Just to build on that, our recurring revenue is stable week to week, and we are satisfied with that consistency. We've experienced some delays and push-outs in systems sales as our clients assess how these issues impact them. We are closely engaging with our customers, as their actions will ultimately determine our own.

Speaker 5

Do you monitor utilizations of your systems? Are they running optimally, or is utilization slowing due to the uncertainty?

We don't have access to our customers' utilization data. Security constraints prevent us from connecting to their networks. I wish we could capture such data, as it would enhance our capabilities for predictive maintenance and insights. Instead, we’re focused on monitoring other indicators closely according to customer interactions.

Gerry Ng CFO

To follow up, we review early indicators like bookings, which directly lead to revenue, alongside sales metrics for accessories like adapters. Increases in adapter requests indicate higher usage of our products, which demonstrates that customers are utilizing them effectively.

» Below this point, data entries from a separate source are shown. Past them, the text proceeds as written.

(** X1.  The mutators and [operator|] keep the raw value within the underlying
    type: from flag sets in range, [Add], [Remove], [Clear], [operator&=],
    [operator|=] and [operator|] give flag sets in range. *)
Theorem mutators_keep_range (this flags : EnumFlags) :
  EnumFlags_ok digits this -> EnumFlags_ok digits flags ->
  EnumFlags_ok digits (snd (Add this flags)) /\
  EnumFlags_ok digits (snd (Remove digits this flags)) /\
  EnumFlags_ok digits (snd (Clear this)) /\
  EnumFlags_ok digits (snd (operator_and_assign this flags)) /\
  EnumFlags_ok digits (snd (operator_or_assign this flags)) /\
  EnumFlags_ok digits (fst (operator_or this flags)).
Proof.
  intros Hthis Hflags. unfold EnumFlags_ok in *. cbn.
  assert (Hd : 0 <= digits) by (eapply RawType_ok_digits; exact Hthis).
  repeat split;
    try (apply lor_RawType_ok; assumption);
    try (apply land_RawType_ok; assumption);
    try (apply zero_RawType_ok; assumption);
    try (apply Hflags).
Qed.

(** X2.  A flag set built from values of the enumeration is in range: the
    collection constructors on values in range, the converting constructor on
    a value in range, and the default constructor. *)
Theorem constructors_in_range (flags : list Enum) (flag : Enum) :
  0 <= digits -> Forall (Enum_ok digits) flags -> Enum_ok digits flag ->
  EnumFlags_ok digits (EnumFlags_of_range flags) /\
  EnumFlags_ok digits (EnumFlags_of_initializer_list flags) /\
  EnumFlags_ok digits (EnumFlags_of_Enum flag) /\
  EnumFlags_ok digits EnumFlags_default.
Proof.
  intros Hd Hall Hflag.
  assert (Hrange : EnumFlags_ok digits (EnumFlags_of_range flags)).
  { unfold EnumFlags_ok. rewrite EnumFlags_of_range_flags_.
    induction Hall as [| x l Hx _ IH]; cbn.
    - now apply zero_RawType_ok.
    - apply lor_RawType_ok; assumption. }
  repeat split; try apply Hrange; try apply Hflag;
    apply zero_RawType_ok; assumption.
Qed.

This is also why we closely track adapter sales since they reflect product use. Customers may opt for more programming heads or flexible options in lieu of heavy CapEx outright, given their current uncertainties. We are consistently monitoring this behavior and maintaining close communication with our clients.

Operator

Thank you. I see no further questions at this time. I would like to turn the call back over to management for closing remarks.

Gerry Ng CFO

Thank you once again, operator. To all listeners and participants in today's event, we appreciate your continued interest in and support of Data I/O. We are excited and optimistic about the opportunities ahead, especially as uncertainties around tariff regimes unfold. This concludes the call. Enjoy the rest of the day, and thank you for joining us.

Thanks, everyone.

Operator

The conference is now concluded. Thank you for attending today's presentation. You may now disconnect your lines. Thank you.